Reacting to public anger over the taxpayer-subsidized bonuses paid to AIG executives, the House last week came up with a proposal to reclaim the money by imposing a 90 percent tax on the bonuses. Opinions on the legality of the tax vary, but it’s vulnerable in part because it is so patently punitive.
The tax remedy can be attacked in court under several provisions of the Constitution, most obviously the one barring “bills of attainder,” which is what it’s called when Congress acts as judge and jury and imposes a punishment.
President Barack Obama, a former law professor, explained the problem on “60 Minutes”: "As a general proposition, you don't want to be passing laws that are just targeting a handful of individuals. You want to pass laws that have some broad applicability. And as a general proposition, I think you certainly don't want to use the tax code to punish people,"
Years of litigation may await the tax proposal if enacted and the bill for litigation could conceivably exceed the sum of the bonuses. Since the bonus fracas arose, however, the Sunday talk shows, business editorialists, the law blogs and AIG’s current chief executive have generated a number of alternative ways to get the money.
Here are the top ten:
1) Ask nicely: This is, in fact, what AIG chairman and CEO Edward Liddy told a House committee he was doing.
2) Redo the punitive tax bill: The most glaring constitutional problem with the bill is that it’s punitive, enacted in the heat of Congress’ reaction to public anger. But this could be remedied. In a blog post this weekend, Harvard Law Professor Laurence Tribe explained that it might be fixed by applying the tax to a much broader class of bonus recipients, past, present and future, without being so obvious about who Congress has in mind and why. Impose the tax, Tribe suggested, “on the basis of some criterion sufficiently general to avoid classification as a measure targeting solely a closed class of identified and named individuals. ... The aim of such a tax would be manifestly regulatory and fiscal rather than punitive and condemnatory, and that the tax would be part of a measure that would be prospective as well as retroactive in its operation, would serve to blunt the force of any bill of attainder challenge.”
3) Renegotiate the contracts: Start over. Take the contracts that promised the bonuses and renegotiate contracts without bonuses, like the auto industry is doing with the United Autoworkers.
4) Rescind the contracts: If the bonus recipients won’t renegotiate, simply withdraw the contracts under which they received the bonuses. “Every first-year law student learns that a court can invalidate a contract’s ‘unconscionable’ terms, rescind it or reform it,” James P. Tutill, a lecturer at the University of California-Berkeley law school blogged over the weekend. “If these bonus contracts benefiting the very people who have destroyed incalculable amounts of wealth in the pursuit of their own personal greed don’t warrant revision, rescission or reformation, then our legal system is seriously deficient."

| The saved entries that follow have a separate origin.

(* ===== verification/MemTheorems.v ===== *)
(** * Theorems on the memory unit (src/mem.c)

    Functional behaviour of loads and stores and the address map, as the pipeline sees
    them; the devices and the descriptor area are in DeviceTheorems. *)

From S2P Require Import Prelude Mips32 Tools Io Bus Mem MemProps.

(** A memory of 4096 bytes, for the concrete instances. *)
Definition small_mmu : mmu_t :=
  Mmu ∅ 4096 4096 (replicate (Z.to_nat MAX_IO_DEVICES) zero_descriptor) IO_REGISTER_AREA []
    512 512 1024 2048.

Lemma small_mmu_ok : mmu_ok small_mmu.
Proof. apply (mmu_init_ok true 4096); [lia|reflexivity]. Qed.

Lemma mmu_ok_store m v src sz e m' :
  mmu_ok m → 0 <= v < IO_DESCRIPTOR_AREA → u32 src → mmu_write m v src sz = Ret (e, m') →
  mmu_ok m' ∧ ∀ v', host_offset m' v' = host_offset m v'.
Proof.
  intros Hm Hv Hs. rewrite mmu_write_memory by done.
  destruct (host_offset m v); intros [= <- <-]. split; [|done].
  apply mmu_ok_put; [done|]. apply be_digits_u8.
Qed.

(** C15: a load of the width of a store returns the stored value, truncated to that
    width, whatever the destination held. *)
Theorem store_load_roundtrip m v src sz e m' dst :
  mmu_ok m → 0 <= v < IO_DESCRIPTOR_AREA → u32 src →
  mmu_write m v src sz = Ret (e, m') →
  mmu_read m' v dst sz = Ret (EXC_None, src mod 2 ^ (8 * Z.of_nat (op_bytes sz))).
Proof.
  intros Hm Hv Hs Hw. destruct (mmu_ok_store m v src sz e m') as [Hm' Ho]; auto.
  rewrite mmu_read_memory by done. rewrite Ho. revert Hw. rewrite mmu_write_memory by done.
  destruct (host_offset m v) as [off|]; intros [= <- <-]. cbn [update pmem].
  rewrite <-(be_value_digits (op_bytes sz) src). do 3 f_equal.
  rewrite <-(be_digits_length (op_bytes sz) src) at 2. apply bytes_at_put.
Qed.

Lemma store_load_roundtrip_witness :
  mmu_read (small_mmu <| pmem := bytes_put ∅ 16 [0; 1; 0xE2; 0x40] |>) 0x80000010 7 MEM_OP_WORD
    = Ret (EXC_None, 123456).
Proof.
  apply (store_load_roundtrip small_mmu 0x80000010 123456 MEM_OP_WORD EXC_None);
    [exact small_mmu_ok|vm_compute; split; congruence|vm_compute; split; congruence|vm_compute; reflexivity].
Defined.

(** C21: a store changes no byte outside the ones it names: a load whose host bytes
    are disjoint from the stored ones is unaffected. *)
Theorem store_frame m v src sz e m' v' dst sz' off off' :
  mmu_ok m → 0 <= v < IO_DESCRIPTOR_AREA → 0 <= v' < IO_DESCRIPTOR_AREA → u32 src →
  mmu_write m v src sz = Ret (e, m') →
  host_offset m v = Some off → host_offset m v' = Some off' →
  off' + Z.of_nat (op_bytes sz') <= off ∨ off + Z.of_nat (op_bytes sz) <= off' →
  mmu_read m' v' dst sz' = mmu_read m v' dst sz'.
Proof.
  intros Hm Hv Hv' Hs Hw Ho Ho' Hd. destruct (mmu_ok_store m v src sz e m') as [Hm' Hoo]; auto.
  rewrite !mmu_read_memory by done. rewrite Hoo, Ho'.
  revert Hw. rewrite mmu_write_memory, Ho by done. intros [= <- <-]. cbn [update pmem].
  by rewrite bytes_at_put_disjoint by (rewrite be_digits_length; done).
Qed.

Lemma store_frame_witness :
  mmu_read (small_mmu <| pmem := bytes_put ∅ 16 [0; 1; 0xE2; 0x40] |>) 0x80000014 7 MEM_OP_HALF
    = mmu_read small_mmu 0x80000014 7 MEM_OP_HALF.
Proof.
  apply (store_frame small_mmu 0x80000010 123456 MEM_OP_WORD EXC_None
           (small_mmu <| pmem := bytes_put ∅ 16 [0; 1; 0xE2; 0x40] |>) 0x80000014 7 MEM_OP_HALF
           16 20);
    [exact small_mmu_ok|vm_compute; split; congruence..|vm_compute; reflexivity
    |reflexivity|reflexivity|right; vm_compute; congruence].
Defined.

(** The four bytes of an aligned word are adjacent in host memory. *)
Lemma host_offset_aligned m v off k :
  mmu_ok m → pmem_len m mod 32 = 0 → 0 <= v < 0xA0000000 → v mod 4 = 0 → 0 <= k < 4 →
  host_offset m v = Some off → host_offset m (v + k) = Some (off + k).
Proof.
  intros Hm Hl Hv Ha Hk. destruct (ok_geometry m Hm) as [_ H0 H1 Hu]. pose proof (ok_size m Hm).
  unfold host_offset. rewrite H0, H1, Hu.
  unfold KUSEG_PSTART, KSEG1_PSTART, KSEG0_PSTART, wrap32.
  replace (pmem_len m) with (32 * (pmem_len m / 32)) by (Z.div_mod_to_equations; lia).
  set (q := pmem_len m / 32).
  replace (32 * q / 8) with (4 * q) by (Z.div_mod_to_equations; lia).
  replace (32 * q / 2) with (16 * q) by (Z.div_mod_to_equations; lia).
  case_Z; intros [= <-]; Z.div_mod_to_equations; first [lia | f_equal; lia].
Qed.

(** Words lie in memory in big-endian order: an aligned word load is the
    positional value of the four byte loads at the same addresses. *)
Theorem load_word_big_endian m v dst w :
  mmu_ok m → pmem_len m mod 32 = 0 → 0 <= v < 0xA0000000 → v mod 4 = 0 →
  mmu_read m v dst MEM_OP_WORD = Ret (EXC_None, w) →
  ∃ b0 b1 b2 b3,
    mmu_read m v dst MEM_OP_BYTE = Ret (EXC_None, b0) ∧
    mmu_read m (v + 1) dst MEM_OP_BYTE = Ret (EXC_None, b1) ∧
    mmu_read m (v + 2) dst MEM_OP_BYTE = Ret (EXC_None, b2) ∧
    mmu_read m (v + 3) dst MEM_OP_BYTE = Ret (EXC_None, b3) ∧
    w = b0 * 2 ^ 24 + b1 * 2 ^ 16 + b2 * 2 ^ 8 + b3.
Proof.
  intros Hm Hl Hv Ha.
  rewrite !mmu_read_memory by (done || unfold IO_DESCRIPTOR_AREA; lia).
  destruct (host_offset m v) as [off|] eqn:Ho; [|done].
  rewrite (host_offset_aligned m v off 1), (host_offset_aligned m v off 2),
    (host_offset_aligned m v off 3) by (done || lia).
  intros [= <-]. do 4 eexists. repeat split. cbn.
  rewrite <-!Z.add_assoc. change (1 + (1 + 1)) with 3. change (1 + 1) with 2. lia.
Qed.

Lemma load_word_big_endian_witness :
  ∃ b0 b1 b2 b3,
    let m := small_mmu <| pmem := bytes_put ∅ 16 [0; 1; 0xE2; 0x40] |> in
    mmu_read m 0x80000010 7 MEM_OP_BYTE = Ret (EXC_None, b0) ∧
    mmu_read m (0x80000010 + 1) 7 MEM_OP_BYTE = Ret (EXC_None, b1) ∧
    mmu_read m (0x80000010 + 2) 7 MEM_OP_BYTE = Ret (EXC_None, b2) ∧
    mmu_read m (0x80000010 + 3) 7 MEM_OP_BYTE = Ret (EXC_None, b3) ∧
    123456 = b0 * 2 ^ 24 + b1 * 2 ^ 16 + b2 * 2 ^ 8 + b3.
Proof.
  apply load_word_big_endian; [|reflexivity|lia|reflexivity|reflexivity].
  apply (mmu_ok_put small_mmu 16); [exact small_mmu_ok|repeat constructor; unfold u8; lia].
Defined.

(** In the segment every program is loaded into, memory is mapped one to one: the
    address [0x80000000 + k] is byte [k] of physical memory, for the first eighth of
    it, and the access beyond is a null dereference of the simulator. *)
Theorem kseg0_identity m v :
  mmu_ok m → KSEG0_VSTART <= v < KSEG0_VSTART + KSEG0_SIZE →
  let off := v - KSEG0_VSTART in
  if off <? wrap32 (pmem_len m / 8) then
    (∀ dst sz, mmu_read m v dst sz =
       Ret (EXC_None, be_value (bytes_at (pmem m) off (op_bytes sz)))) ∧
    (∀ src sz, u32 src → mmu_write m v src sz =
       Ret (EXC_None, m <| pmem := bytes_put (pmem m) off (be_digits (op_bytes sz) src) |>))
  else
    (∀ dst sz, mmu_read m v dst sz = Crash NullDeref) ∧
    (∀ src sz, u32 src → mmu_write m v src sz = Crash NullDeref).
Proof.
  unfold KSEG0_VSTART, KSEG0_SIZE. intros Hm Hv. cbv zeta. set (off := v - 0x80000000).
  pose proof (host_offset_kseg0 m v Hm Hv) as Ho. fold off in Ho.
  assert (0 <= v < IO_DESCRIPTOR_AREA) by (unfold IO_DESCRIPTOR_AREA; lia).
  case_Z; split; intros; rewrite ?mmu_read_memory, ?mmu_write_memory, Ho by done; done.
Qed.

Lemma kseg0_identity_witness :
  (∀ dst sz, mmu_read small_mmu 0x80000010 dst sz =
     Ret (EXC_None, be_value (bytes_at ∅ 16 (op_bytes sz)))) ∧
  (∀ src sz, u32 src → mmu_write small_mmu 0x80000010 src sz =
     Ret (EXC_None, small_mmu <| pmem := bytes_put ∅ 16 (be_digits (op_bytes sz) src) |>)).
Proof.
  exact (kseg0_identity small_mmu 0x80000010 small_mmu_ok
           ltac:(vm_compute; split; congruence)).
Defined.

(** C33: no guest address below the descriptor area makes the simulator touch a byte
    outside the memory it allocated: such an access returns without an exception or
    dereferences the null pointer of the translation; it never ends the process. *)
Theorem memory_access_safe m v x sz :
  mmu_ok m → 0 <= v < IO_DESCRIPTOR_AREA → u32 x →
  (mmu_read m v x sz = Crash NullDeref ∧ mmu_write m v x sz = Crash NullDeref) ∨
  (∃ y m', mmu_read m v x sz = Ret (EXC_None, y) ∧ mmu_write m v x sz = Ret (EXC_None, m') ∧
     u32 y ∧ mmu_ok m').
Proof.
  intros Hm Hv Hx. assert (u32 v) by (unfold IO_DESCRIPTOR_AREA, u32 in *; lia).
  destruct (mmu_read m v x sz) as [[e y]| |] eqn:Hr, (mmu_write m v x sz) as [[e' m']| |] eqn:Hw;
    pose proof Hr as Hr'; pose proof Hw as Hw';
    rewrite mmu_read_memory in Hr' by done; rewrite mmu_write_memory in Hw' by done;
    destruct (host_offset m v); simplify_eq; [|by left].
  right. apply mmu_read_ok in Hr as [_ ?]; [|done..]. apply mmu_write_ok in Hw as [_ ?]; [|done..].
  eauto 10.
Qed.

Lemma memory_access_safe_witness :
  (mmu_read small_mmu 0x80000010 5 MEM_OP_WORD = Crash NullDeref ∧
   mmu_write small_mmu 0x80000010 5 MEM_OP_WORD = Crash NullDeref) ∨
  (∃ y m', mmu_read small_mmu 0x80000010 5 MEM_OP_WORD = Ret (EXC_None, y) ∧
     mmu_write small_mmu 0x80000010 5 MEM_OP_WORD = Ret (EXC_None, m') ∧ u32 y ∧ mmu_ok m').
Proof.
  apply memory_access_safe; [exact small_mmu_ok|vm_compute; split; congruence..].
Defined.

Lemma mmu_read_low_user m v dst sz :
  mmu_ok m → pmem_len m <= 0x20000000 → 0 <= v < 0x20000000 → mmu_read m v dst sz = Crash NullDeref.
Proof.
  intros Hm Hl Hv. pose proof (ok_size m Hm).
  assert (0x80000000 < IO_DESCRIPTOR_AREA) by (unfold IO_DESCRIPTOR_AREA; lia).
  rewrite mmu_read_memory by lia || done || (split; lia).
  unfold host_offset. destruct (ok_geometry m Hm) as [_ -> -> ->].
  unfold KUSEG_PSTART, KSEG1_PSTART, KSEG0_PSTART, wrap32.
  case_Z; try done; Z.div_mod_to_equations; lia.
Qed.

(** C34: the segments that do not work: with at most 512 MiB no low user address is
    mapped, and every address between 0xA0000000 and the descriptor area behaves as the
    first byte of the kernel segment. *)
Theorem unmapped_segments m dst sz :
  mmu_ok m →
  (pmem_len m <= 0x20000000 → ∀ v, 0 <= v < 0x20000000 → mmu_read m v dst sz = Crash NullDeref) ∧
  (∀ v, 0xA0000000 < v < IO_DESCRIPTOR_AREA →
     mmu_read m v dst sz = mmu_read m KSEG0_VSTART dst sz).
Proof.
  unfold KSEG0_VSTART. intros Hm. pose proof (ok_size m Hm).
  assert (0x80000000 < IO_DESCRIPTOR_AREA) by (unfold IO_DESCRIPTOR_AREA; lia). split.
  - intros Hl v Hv. by apply mmu_read_low_user.
  - intros v Hv. rewrite !mmu_read_memory by (done || lia).
    replace (host_offset m v) with (host_offset m 0x80000000); [done|].
    unfold host_offset. change (0x80000000 mod 2 ^ 29) with 0. case_Z; done || lia.
Qed.

Lemma unmapped_segments_witness :
  (4096 <= 0x20000000 → ∀ v, 0 <= v < 0x20000000 →
     mmu_read small_mmu v 0 MEM_OP_WORD = Crash NullDeref) ∧
  (∀ v, 0xA0000000 < v < IO_DESCRIPTOR_AREA →
     mmu_read small_mmu v 0 MEM_OP_WORD = mmu_read small_mmu KSEG0_VSTART 0 MEM_OP_WORD).
Proof. exact (unmapped_segments small_mmu 0 MEM_OP_WORD small_mmu_ok). Defined.
Lemma be_word_digits v : u32 v → be_word (be_digits 4 v) = v.
Proof.
  intros Hv. rewrite be_word_value by (apply be_digits_length || apply be_digits_u8).
  rewrite be_value_digits. apply Z.mod_small. exact Hv.
Qed.

Lemma read_be_words_holds c p ws :
  holds c p (ws ≫= be_digits 4) → Forall u32 ws →
  read_be_words (length ws) (Stream c p) = (inr ws, Stream c (p + 4 * Z.of_nat (length ws))).
Proof.
  revert p. induction ws as [|w ws IH]; intros p Hh Hu; cbn [length read_be_words].
  - do 2 f_equal. lia.
  - apply Forall_cons in Hu as [Hw Hu]. cbn [mbind list_bind] in Hh.
    apply holds_app in Hh as [H1 H2]. rewrite be_digits_length in H2.
    pose proof (fread_holds c p _ H1 ltac:(done)) as Hr. rewrite be_digits_length in Hr.
    change (Z.of_nat 4) with 4 in *. rewrite Hr. unfold mbind, reader_bind.
    rewrite (IH (p + 4) H2 Hu), be_word_digits by done. unfold mret, reader_ret.
    do 2 f_equal. lia.
Qed.

Lemma read_be_half_words_holds c p hs :
  holds c p (hs ≫= be_digits 2) → Forall (λ h, 0 <= h < 2 ^ 16) hs →
  read_be_half_words (length hs) (Stream c p) = (inr hs, Stream c (p + 2 * Z.of_nat (length hs))).
Proof.
  revert p. induction hs as [|w ws IH]; intros p Hh Hu; cbn [length read_be_half_words].
  - do 2 f_equal. lia.
  - apply Forall_cons in Hu as [Hw Hu]. cbn [mbind list_bind] in Hh.
    apply holds_app in Hh as [H1 H2]. rewrite be_digits_length in H2.
    pose proof (fread_holds c p _ H1 ltac:(done)) as Hr. rewrite be_digits_length in Hr.
    change (Z.of_nat 2) with 2 in *. rewrite Hr. unfold mbind, reader_bind.
    rewrite (IH (p + 2) H2 Hu), be_half_digits by done. unfold mret, reader_ret.
    do 2 f_equal. lia.
Qed.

5) Modify the contracts: A close cousin of rescission, but not to be confused with “abrogation,” this would entail “unilateral modification,” as Deborah W. Post, of the Touro Law School, put it in a post at the New York Times “Room for Debate” blog. “Modification is something most at-will employees know well. ‘Unilateral modification,’ modification without employees’ consent, is standard procedure at most companies unless the workers have a union and a collective bargaining agreement — and in recent years, we have seen that a contract may not protect you even if there is a union and a collective bargaining contract.”
6) File suit: Since the government owns 80 percent of AIG, it could sue AIG to reclaim the money. Rep. Barney Frank (D-Mass.) chairman of the House Financial Services Committee, floated this over the weekend in an appearance on “Face the Nation.” “We own about 80 percent of the company,” he said. “We should assert our rights. ... One of the things we ought to be doing is suing as a shareholder, saying, look, these are people who were paid bonuses that they weren't entitled to.”
7) Make AIG sue itself: In a variation on Frank’s proposal, the shareholders, in this case, the government, would demand that AIG’s directors sue AIG to get the bonuses back. Michigan State University Law Prof. Mae Kuykendall noted that under the law, the directors, rather than shareholders, run the company and have a duty to act in the best interest of the shareholders, in this case, by suing to retrieve the bonuses. When they don’t, shareholders (the U.S. government) can go to court to force the directors to sue. “You’ve got to demand that board do the suit,” she said. In effect, she said, a court would force the board to “step into the shoes” of shareholders.” The problem with such a proposal, she said, is that the corporation winds up funding both sides of the suit, so “you never get much of a real benefit” and it “probably wouldn't yield anything.”
8) Threaten to fire the bonus babies: “If I were in charge of AIG, I'd call in these folks and I'd say, ‘Look, you either give them back or you're fired’” Sen. Kent Conrad, (D-N.D.), said on ABC’s “This Week.” “That we can do, because we own the company.” Sen. Susan Collins (R-Maine), on the same program, seconded the motion. “We can make sure that there is pressure for people to voluntarily get the money back or else they're going to lose their jobs or there's going to be no further funding for AIG.”
9) Declare Bonus Babies “Enemy Combatants: ”Why not use the powers promulgated by the Bush administration to deal with the recalcitrant bankers and traders?" asks Michigan State’s Kuykendall. She raised this possibility in a post at Constitutional Law Prof Blog, noting that she was not serious, but rather offering a commentary as much on the Bush administration’s enemy combatant approach as on the AIG situation. “Declaring them enemy combatants would seemingly open up a much wider range of legal tools for gathering information about co-conspirators and possible continuing plots, and for persuading them to return the money.”
10) Reclaim AIG campaign contributions: Make members of Congress who have received campaign contributions from AIG — or any company paying bonuses — send the money to the Treasury.